Von Dr. Nicolai Sinai, Oxford Universität, England | 14.08.2015
    "Bei der Sonne und beim hellen Morgen,
    und beim Mond, wenn er ihr folgt;
    beim Tag, wenn er sie erstrahlen lässt,
    und bei der Nacht, wenn sie sie bedeckt;
    beim Himmel und dem, was ihn erbaut hat,
    und bei der Erde und dem, was sie ausgebreitet hat;
    bei einer jeden Seele und dem, was sie geformt hat
    und ihr Sünde und Gottesfurcht eingegeben hat!
    Es gedeiht, wer sie läutert;
    zuschande wird, wer sie zugrunde richtet."
    Zahlreiche frühe Koransuren werden von Schwüren eingeleitet, die häufig grundlegende kosmische Abläufe wie Tag und Nacht nennen.
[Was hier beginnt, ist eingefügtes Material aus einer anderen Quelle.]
Lemma show_hide_last_wins_witness :
  style_of css_example
    (browser_after (show_hide [true; false; true])
       (browser_after createModal bare_browser)) 2 "display" = Some "block".
Proof.
  exact (proj1 (proj2 (show_hide_last_wins css_example [true; false] true
                         (browser_after createModal bare_browser) 2
                         eq_refl eq_refl eq_refl))).
Defined.

(** ** The modal functions without a modal *)

(** X4: when the document has no element with the id a modal function
    looks up, the function throws a [TypeError] (it reads a property of
    [null]) and leaves the browser as it was. *)
Theorem modal_functions_need_the_modal
    (src : string) (f g h : FunId) (b : Browser) :
  (select b (IdSelector "presentationModal") = None ->
   openPresentationModal b =
     (Throw (TypeError "Cannot read properties of null"), b) /\
   closePresentationModal b =
     (Throw (TypeError "Cannot read properties of null"), b)) /\
  (select b (IdSelector "modalImage") = None ->
   setModalImgSrc src b =
     (Throw (TypeError "Cannot read properties of null"), b)) /\
  (select b (IdSelector "closeButton") = None ->
   initModal f g h b =
     (Throw (TypeError "Cannot read properties of null"), b)).
Proof.
  split; [|split]; intros Hnone; [split| |];
    unfold openPresentationModal, closePresentationModal, setModalImgSrc,
      initModal;
    apply bind_Throw_dom, query_missing, Hnone.
Qed.

Lemma modal_functions_need_the_modal_witness :
  openPresentationModal bare_browser =
    (Throw (TypeError "Cannot read properties of null"), bare_browser) /\
  setModalImgSrc "a" bare_browser =
    (Throw (TypeError "Cannot read properties of null"), bare_browser) /\
  initModal 1 2 3 bare_browser =
    (Throw (TypeError "Cannot read properties of null"), bare_browser).
Proof.
  destruct (modal_functions_need_the_modal "a" 1 2 3 bare_browser)
    as (Hopen & Hsrc & Hinit).
  split; [exact (proj1 (Hopen eq_refl))|].
  split; [exact (Hsrc eq_refl)|exact (Hinit eq_refl)].
Defined.

(** ** [initModal] *)

(** The listeners after [el.addEventListener('click', f)] for a host
    function [f]. *)
Lemma addEventListener_host n f b :
  addEventListener n (HostListener f) b =
  (Return tt,
   set_clickListeners
     (if bool_decide ((n, HostListener f) ∈ clickListeners b)
      then clickListeners b
      else clickListeners b ++ [(n, HostListener f)]) b).
Proof.
  unfold addEventListener, modify_dom. destruct b as [p r s l c]. cbn.
  now destruct (bool_decide _).
Qed.

(** X5: [initModal] is not all-or-nothing.  If the close button is in the
    document but the previous button is not, the call throws a
    [TypeError] and the listener of the close button stays registered. *)
Theorem initModal_stops_half_way (f g h : FunId) (b : Browser) (c : NodeId) :
  select b (IdSelector "closeButton") = Some c ->
  select b (IdSelector "previousButton") = None ->
  (c, HostListener f) ∉ clickListeners b ->
  outcome (initModal f g h) b =
    Throw (TypeError "Cannot read properties of null") /\
  clickListeners (browser_after (initModal f g h) b) =
    clickListeners b ++ [(c, HostListener f)].
Proof.
  intros Hc Hp Hnew. unfold outcome, browser_after, initModal.
  rewrite (bind_Return_dom _ _ _ _ _ (query_found _ _ _ Hc)).
  rewrite (bind_Return_dom _ _ _ _ _ (addEventListener_host c f b)).
  rewrite bool_decide_false by exact Hnew.
  assert (Hp' : select (set_clickListeners
                          (clickListeners b ++ [(c, HostListener f)]) b)
                  (IdSelector "previousButton") = None) by exact Hp.
  rewrite (bind_Throw_dom _ _ _ _ _ (query_missing _ _ Hp')).
  split; reflexivity.
Qed.

Lemma initModal_stops_half_way_witness :
  outcome (initModal 1 2 3) close_only_browser =
    Throw (TypeError "Cannot read properties of null") /\
  clickListeners (browser_after (initModal 1 2 3) close_only_browser) =
    [(2, HostListener 1)].
Proof.
  refine (initModal_stops_half_way 1 2 3 close_only_browser 2
            eq_refl eq_refl _).
  apply not_elem_of_nil.
Defined.

(** ** Attributes *)

Lemma get_set_attribute name value attrs :
  get_attribute name (set_attribute name value attrs) = Some value.
Proof.
  induction attrs as [|[k v] attrs IH]; cbn -[String.eqb].
  - now rewrite String.eqb_refl.
  - destruct (String.eqb_spec k name) as [->|Hne]; cbn -[String.eqb].
    + now rewrite String.eqb_refl.
    + destruct (String.eqb_spec k name); [contradiction|exact IH].
Qed.


(** ** Queries see tags, ids and the tree only *)

Section SameShape.
Variables d1 d2 : list Element.
Hypothesis Hlen : length d1 = length d2.
Hypothesis Hkids : forall n, children <$> d1 !! n = children <$> d2 !! n.
Hypothesis Htag : forall n, tagName <$> d1 !! n = tagName <$> d2 !! n.
Hypothesis Hid : forall n,
  (fun e => get_attribute "id" (attributes e)) <$> d1 !! n =
  (fun e => get_attribute "id" (attributes e)) <$> d2 !! n.







End SameShape.



Lemma head_filter_Some {A} (P : A -> bool) l x :
  head (List.filter P l) = Some x -> P x = true /\ In x l.
Proof.
  induction l as [|y l IH]; [discriminate|]. cbn.
  destruct (P y) eqn:Hy; cbn.
  - intros [= ->]. auto.
  - intros H. destruct (IH H). auto.
Qed.

Lemma select_matches b s n :
  select b s = Some n ->
  matches (document (page b)) s n = true /\ In n (document_nodes b).
Proof. apply head_filter_Some. Qed.

Lemma has_id_lookup d id n :
  has_id d id n = true ->
  exists e, d !! n = Some e /\ get_attribute "id" (attributes e) = Some id.
Proof.
  unfold has_id. destruct (d !! n) as [e|]; [|discriminate].
  destruct (get_attribute "id" (attributes e)) as [v|] eqn:Hv;
    [|discriminate].
  intros E. apply String.eqb_eq in E. subst v. exists e. split; auto.
Qed.

(** ** [setModalImgSrc] *)

Lemma setModalImgSrc_run src b i :
  select b (IdSelector "modalImage") = Some i ->
  setModalImgSrc src b =
  (Return tt,
   set_page
     (set_document
        (alter (fun e => mkElement (tagName e)
                           (set_attribute "src" src (attributes e))
                           (children e)) i (document (page b)))
        (page b)) b).
Proof.
  intros Hi. unfold setModalImgSrc.
  now rewrite (bind_Return_dom _ _ _ _ _ (query_found _ _ _ Hi)).
Qed.




(** ** [addImageClickHandlers] *)

Lemma forEach_addEventListener callback images : forall i b,
  forEach_dom_from i images
    (fun image i => addEventListener image (IndexListener callback i)) b =
  (Return tt,
   set_clickListeners
     (clickListeners b ++ index_listeners callback i images) b).
Proof.
  induction images as [|n images IH]; intros i b.
  - cbn. rewrite app_nil_r. now destruct b.
  - cbn [forEach_dom_from index_listeners].
    unfold mbind, DOM_bind, addEventListener at 1, modify_dom.
    rewrite IH. cbn. now rewrite <- app_assoc.
Qed.

Lemma addImageClickHandlers_run callback b :
  addImageClickHandlers callback b =
  (Return tt,
   set_clickListeners
     (clickListeners b ++
      index_listeners callback 0
        (select_all b (InsideId "imagesGrid" "img"))) b).
Proof.
  unfold addImageClickHandlers, mbind, DOM_bind, document_querySelectorAll,
    gets_dom, forEach_dom.
  apply forEach_addEventListener.
Qed.

Lemma index_listeners_off callback x images : forall i,
  ~ In x images ->
  List.filter (fun y => Nat.eqb (fst y) x) (index_listeners callback i images)
    = [].
Proof.
  induction images as [|n images IH]; intros i Hx; [reflexivity|].
  cbn. destruct (Nat.eqb_spec n x) as [->|_].
  - exfalso. apply Hx. now left.
  - apply IH. intros H. apply Hx. now right.
Qed.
Die vorgetragene Passage setzt mit drei komplementären Paaren von Schwurgegenständen ein: Sonne und Mond, Tag und Nacht, Himmel und Erde. Die ersten beiden dieser Paare sind mit natürlichen und scheinbar eigenständig ablaufenden Vorgängen wie dem Anbrechen von Tag und Nacht kombiniert.
    Die Sendereihe Koran erklärt als Multimediapräsentation
    An die beiden Schwurgegenstände Himmel und Erde schließen sich hingegen indirekte Verweise auf ihren göttlichen Gestalter an: „beim Himmel und dem, was ihn erbaut hat, / und bei der Erde und dem, was sie ausgebreitet hat." Der zunächst außerhalb des Blickfeldes befindliche göttliche Schöpfer tritt so allmählich hinter seiner Schöpfung hervor.
    Danach verengt sich der Fokus der Passage auf das menschliche Subjekt und seine Fähigkeit zu „Sünde" und zu „Gottesfurcht". Der Koranabschnitt gipfelt in einer Ankündigung jenseitiger Belohnung und Bestrafung: „Es gedeiht, wer sie – damit ist die menschliche Seele gemeint – läutert; / zuschande wird, wer sie zugrunde richtet."
    Nicolai Sinai mit einem aufgeschlagenen Buch.
    Nicolai Sinai lehrt Islamwissenschaft an der renommierten Oxford-University in England. (Foto: N.Sinai)
    Das grundlegende Thema dieser Koranverse sind binäre Gegensätze. So wie die natürliche Welt vom Kontrast zwischen Tag und Nacht geprägt ist und sich in Himmel und Erde gliedert, so ist die moralische Wirklichkeit vom Gegensatz zwischen „Sünde" und „Gottesfurcht" geprägt; und dieser moralische Gegensatz wiederum findet seine Fortsetzung im Kontrast zwischen jenseitiger Seligkeit und jenseitiger Verdammnis.
    Islamischen Quellen zufolge fanden ähnliche Schwüre auch in den Aussprüchen altarabischer Wahrsager Verwendung. Auch wenn die historische Zuverlässigkeit solcher Berichte nicht unumstritten ist, ist es doch wahrscheinlich, dass sich koranische Schwurpassagen in der Tat einer bestehenden literarischen Gattung bedienen – einer Gattung, welche bereits die ersten Adressaten des Korans mit dem Anspruch auf übernatürliche Eingebung assoziiert haben dürften.
    Zugleich wird diese vorgegebene Redeform auf literarisch ausgefeilte Weise in den Dienst einer neuen religiösen Botschaft gestellt: Die Welt ist das Produkt eines göttlichen Schöpfers; und sie ist in allen Bereichen durch eine zweiwertige Grundstruktur gekennzeichnet.
    Der Koran erweist sich damit als ein Text, der sich Ausdrucksmittel aus seinem historischen Umfeld zu eigen macht, um diese zu Trägern seiner ureigenen theologischen Anliegen zu machen.